A conversa avança em círculos. A memória atraiçoa-o vezes sem conta. As horas vão passando, e a cerveja já não o satisfaz. A voz fica entaramelada. Pede um whisky ainda na esplanada do restaurante que lhe serve de cantina. Já são quase seis da tarde. Pensa naquilo que o motivava. Aí não tem dúvidas: "Sexo, drogas e rock'n'roll." Agradava-lhe a ideia do tipo com uma guitarra às costas. "Põe-se a guitarra no colo, faz-se uma esplanada, tira-se uns dinheiros, engata-se umas miúdas, há sempre copos." Não fala de um ideal de vida, muito menos de uma filosofia, que diz nem ter. "Mas esta vida não a aconselho a ninguém. A não ser a quem nasça para isto. Eu nasci para isto e hei-de morrer com isto. Nasci para tocar. Estou de directa, mas se calhar, daqui a duas horas, estou a tocar aí com uns amigos, a fazer uma jam. Felizmente, tenho dois pianos, um de cauda e um curto, tenho uma data de guitarras, é pegar numa e dizer: 'Olha, é esta.'" Não está longe da verdade. Pouco mais de uma hora e meia depois, está em casa a tocar com Lourenço, "um afilhado", acabado de chegar de Nova Iorque, quatro dias a tocar na rua. "Enquanto eu tiver dedinhos e meia de voz, posso sempre recitar", declara.
É o momento de viragem no seu discurso cheio de curvas. Será que a vida continua a ser uma festa? Será que não tem agruras? "Então não há agruras. Não durmo, tenho uma barriga de que não gosto, uma pele que não é a minha. Estou preso a um triângulo que me assusta: cabeça, fígado e pele. Bebo muito, fumo muito. Não sei que medicamentos posso tomar para tratar cada vértice desse triângulo e que não interfiram uns com os outros. Isso preocupa-me. Tenho de sair daqui. É dermatologista na terça, psiquiatra na quarta, análise ao fígado na quinta. Testes e mais testes. Não tenho ajuda se não souber o que é que me está a fazer mal." Mesmo assim, responde que não à pergunta se gostava de deixar o álcool. "Não. Deixar, deixar... Nem o meu psiquiatra me aconselha. Não se pode parar de um momento para o outro. Na quantidade que eu bebo, parar faz mal. Deixar o álcool para sempre também não quero. Reduzir... talvez. Amanhã menos dois copos, depois de amanhã menos três. Com a vida que eu tenho, é tão complicado..."

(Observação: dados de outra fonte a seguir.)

(** * AR_practice: marker detection, tracking state machine, playback, asset cache

    A shallow embedding of the JavaScript sources of the AR demo
    (src/detector.js in its two versions, src/main.js in its two versions,
    src/assetLoader.js) together with the properties the specification
    states about them.

    JavaScript numbers are modelled by exact integers and rationals
    (pixel counts and coordinate sums are small integers; the only
    quotients taken are compared against a threshold or reported as a
    centroid), with NaN and the infinities kept as separate values. *)

From Stdlib Require Import ZArith QArith Qabs Lia Lqa Bool.
From stdpp Require Import base option list gmap strings sorting.

Local Open Scope Z_scope.

(** ** JavaScript numbers *)

Module JS.

(** A JavaScript number: a finite value, NaN, or a signed infinity. *)
Inductive jsnum : Type :=
| JNum (q : Q)
| JNaN
| JInf (negative : bool).

(** [a / b] on integer-valued operands ([0 / 0] is NaN, [a / 0] an
    infinity; nothing is thrown). *)
Definition jsdiv (a b : Z) : jsnum :=
  if b =? 0 then (if a =? 0 then JNaN else JInf (a <? 0))
  else JNum (Qmake (a * Z.sgn b) (Z.to_pos (Z.abs b))).

(** [v > c]: false whenever [v] is NaN. *)
Definition jsgt (v : jsnum) (c : Q) : bool :=
  match v with
  | JNum q => negb (Qle_bool q c)
  | JNaN => false
  | JInf negative => negb negative
  end.
(* Shallow embedding of the symbolic engines of the logic / set / trigonometry
   trainer: the propositional-formula engine (src/logic.ts), the set-expression
   evaluator (src/set-logic.ts), the exact trigonometry engine
   (src/trig/trig-core.ts) and the fallacy-rule generator
   (src/trig/trig-fallacies.ts).

   Conventions.
   - A JavaScript string is the list of its UTF-16 code units, each a Z.
     [u] decodes a UTF-8 Rocq string literal into that list, so that
     [u "A ⇒ B"] is the JavaScript string 'A ⇒ B' (length 5).
   - A thrown [Error] is the [Err] side of a result type, carrying the message.
   - A JavaScript number is an IEEE double (PrimFloat) where its rounding
     matters, and an integer (Z) where the code only ever handles integers. *)

From Stdlib Require Import ZArith List Bool Lia String Ascii SpecFloat Permutation.
Import ListNotations.
Open Scope Z_scope.

(* ------------------------------------------------------------------------- *)
(** * JavaScript strings as lists of UTF-16 code units *)
(* ------------------------------------------------------------------------- *)

Module JSString.

Definition jsstr := list Z.

(** UTF-8 decoding of the bytes of a Rocq string literal into UTF-16 code
    units (characters above U+FFFF become surrogate pairs). *)
Fixpoint utf8_units (bs : list Z) : list Z :=
  match bs with
  | [] => []
  | b0 :: t =>
      if b0 <? 128 then b0 :: utf8_units t
      else if b0 <? 224 then
        match t with
        | b1 :: t1 => ((b0 - 192) * 64 + (b1 - 128)) :: utf8_units t1
        | [] => []
        end
      else if b0 <? 240 then
        match t with
        | b1 :: b2 :: t2 =>
            ((b0 - 224) * 4096 + (b1 - 128) * 64 + (b2 - 128)) :: utf8_units t2
        | _ => []
        end
      else
        match t with
        | b1 :: b2 :: b3 :: t3 =>
            let cp := (b0 - 240) * 262144 + (b1 - 128) * 4096
                      + (b2 - 128) * 64 + (b3 - 128) in
            (55296 + (cp - 65536) / 1024) :: (56320 + (cp - 65536) mod 1024)
              :: utf8_units t3
        | _ => []
        end
  end.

A preocupação cola-se-lhe à expressão. Não o larga durante bastante tempo. Gostava que alguém o encorajasse. Pede ajuda para o ar. "Alguém que me desvie do álcool, que me faça não ter vontade de beber isto. Estou aqui há não sei quanto tempo a falar disto... É uma chatice, torna-se uma chatice. Se fosse num bom jantar e estivesse a beber um bom vinho, gostava, gosto disso, gosto da vida. Mas assim é horrível."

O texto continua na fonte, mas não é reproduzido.